• What to produce
Scan the material below for lines with the word "isspace" and report how many there are, with nothing added.
┄┄┄┄┄┄
(** * Ordering agent: conversation orchestration, classification, final output

    A shallow embedding of the order-intake chatbot (agents.py,
    llm_manager.py, database.py) and the properties of its session
    state machine.

    Conventions of the embedding.
    - Python [str] values are [string]s whose characters are code points
      below 256 (Latin-1); [lower], [isspace] and the digit class are the
      interpreter's on that range.  The one literal of the program outside
      that range, the clipboard sign of the confirmation reply, is written
      as its UTF-8 bytes; it is only ever emitted, never inspected.
    - Python [int] is [Z]; [int(...)] of a digit run is exact (arbitrary
      precision, as in the language reference).
    - Python dicts are [gmap]s; the order dicts live in a store indexed by
      locations, because the agents and the context hold references to the
      same dict objects and mutate them in place.
    - What the outside world does during a turn (the completion backend,
      the LangChain executor, SQLite) is an explicit argument of the turn. *)

From Stdlib Require Import ZArith Ascii String List Lia.
From Stdlib Require Import DecimalString DecimalZ DecimalPos DecimalFacts.
From stdpp Require Import base option list strings gmap.

Local Open Scope string_scope.
Local Open Scope Z_scope.

(** ** Text primitives of the interpreter *)

Module Text.

Definition chr (n : nat) : ascii := ascii_of_nat n.
Definition dquote : ascii := chr 34.
Definition backslash : ascii := chr 92.
Definition newline : ascii := chr 10.
Definition nl : string := String newline EmptyString.
Definition code (c : ascii) : nat := nat_of_ascii c.

Definition between (lo hi n : nat) : bool := (lo <=? n)%nat && (n <=? hi)%nat.

(** [str.lower] on one code point: A-Z, and the Latin-1 capitals
    U+00C0..U+00DE without the multiplication sign U+00D7. *)
Definition is_upper (c : ascii) : bool :=
  between 65 90 (code c)
  || (between 192 222 (code c) && negb (code c =? 215)%nat).

Definition lower_char (c : ascii) : ascii :=
  if is_upper c then chr (code c + 32) else c.

Fixpoint lower (s : string) : string :=
  match s with
  | EmptyString => EmptyString
  | String c s' => String (lower_char c) (lower s')
  end.

(** The class [\d] of [re] on text: the decimal digits. *)
Definition is_digit (c : ascii) : bool := between 48 57 (code c).

(** [str.isspace] on one code point. *)
Definition is_space (c : ascii) : bool :=
  between 9 13 (code c) || between 28 32 (code c)
  || (code c =? 133)%nat || (code c =? 160)%nat.

(** [needle in hay] *)
Fixpoint contains (needle hay : string) : bool :=
  String.prefix needle hay
  || match hay with
     | EmptyString => false
     | String _ hay' => contains needle hay'
     end.

(** [needle] occurs in [hay] as a contiguous block. *)
Definition occurs (needle hay : string) : Prop :=
  exists pre post, hay = pre +:+ needle +:+ post.

(** The longest run of digits a text starts with. *)
Fixpoint digit_run (s : string) : string :=
  match s with
  | EmptyString => EmptyString
  | String c s' => if is_digit c then String c (digit_run s') else EmptyString
  end.

(** [re.search(r'(\d+)', s)]: [group(1)] of the leftmost match, if any. *)
Fixpoint search_digits (s : string) : option string :=
  match s with
  | EmptyString => None
  | String c s' =>
      if is_digit c then Some (String c (digit_run s')) else search_digits s'
  end.

Definition digit_value (c : ascii) : Z := Z.of_nat (code c) - 48.

Fixpoint int_of_digits_from (acc : Z) (s : string) : Z :=
  match s with
  | EmptyString => acc
  | String c s' => int_of_digits_from (10 * acc + digit_value c) s'
  end.

(** [int(m.group(1))] *)
Definition int_of_digits (s : string) : Z := int_of_digits_from 0 s.

(** The two lines [m = re.search(r'(\d+)', s)] and [int(m.group(1))]. *)
Definition first_integer (s : string) : option Z :=
  int_of_digits <$> search_digits s.

Definition has_digit (s : string) : bool :=
  existsb is_digit (list_ascii_of_string s).

Definition snoc (s : string) (c : ascii) : string :=
  s +:+ String c EmptyString.

Definition is_empty (s : string) : bool :=
  match s with EmptyString => true | _ => false end.

(** [s.split()]: the maximal runs of non-blank characters, [cur] being the
    run under way. *)
Fixpoint split_from (cur s : string) : list string :=
  match s with
  | EmptyString => if is_empty cur then [] else [cur]
  | String c s' =>
      if is_space c
      then (if is_empty cur then split_from EmptyString s'
            else cur :: split_from EmptyString s')
      else split_from (snoc cur c) s'
  end.

Definition split (s : string) : list string := split_from EmptyString s.

(** [sep.join(words)] *)
Fixpoint join (sep : string) (words : list string) : string :=
  match words with
  | [] => EmptyString
  | [w] => w
  | w :: ws => w +:+ sep +:+ join sep ws
  end.

Fixpoint lstrip (s : string) : string :=
  match s with
  | EmptyString => EmptyString
  | String c s' => if is_space c then lstrip s' else s
  end.

(** [s.strip()] *)
Definition strip (s : string) : string :=
  String.rev (lstrip (String.rev (lstrip s))).

(** [x in [a, b, ...]] on strings *)
Definition mem (x : string) (l : list string) : bool :=
  existsb (String.eqb x) l.

End Text.

(** ** llm_manager.py *)

Module LLM.
Import Text.

(** The chat clients [_initialize_llm] can build. *)
Inductive client := ChatOpenAI | ChatGoogleGenerativeAI | ChatGroq.

(** What [self.llm.invoke(messages)] followed by [response.content] does:
    an exception anywhere inside the [try], or a text. *)
Inductive reply :=
| Raises
| Content (text : string).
┄┄┄┄┄┄
• Answer area
2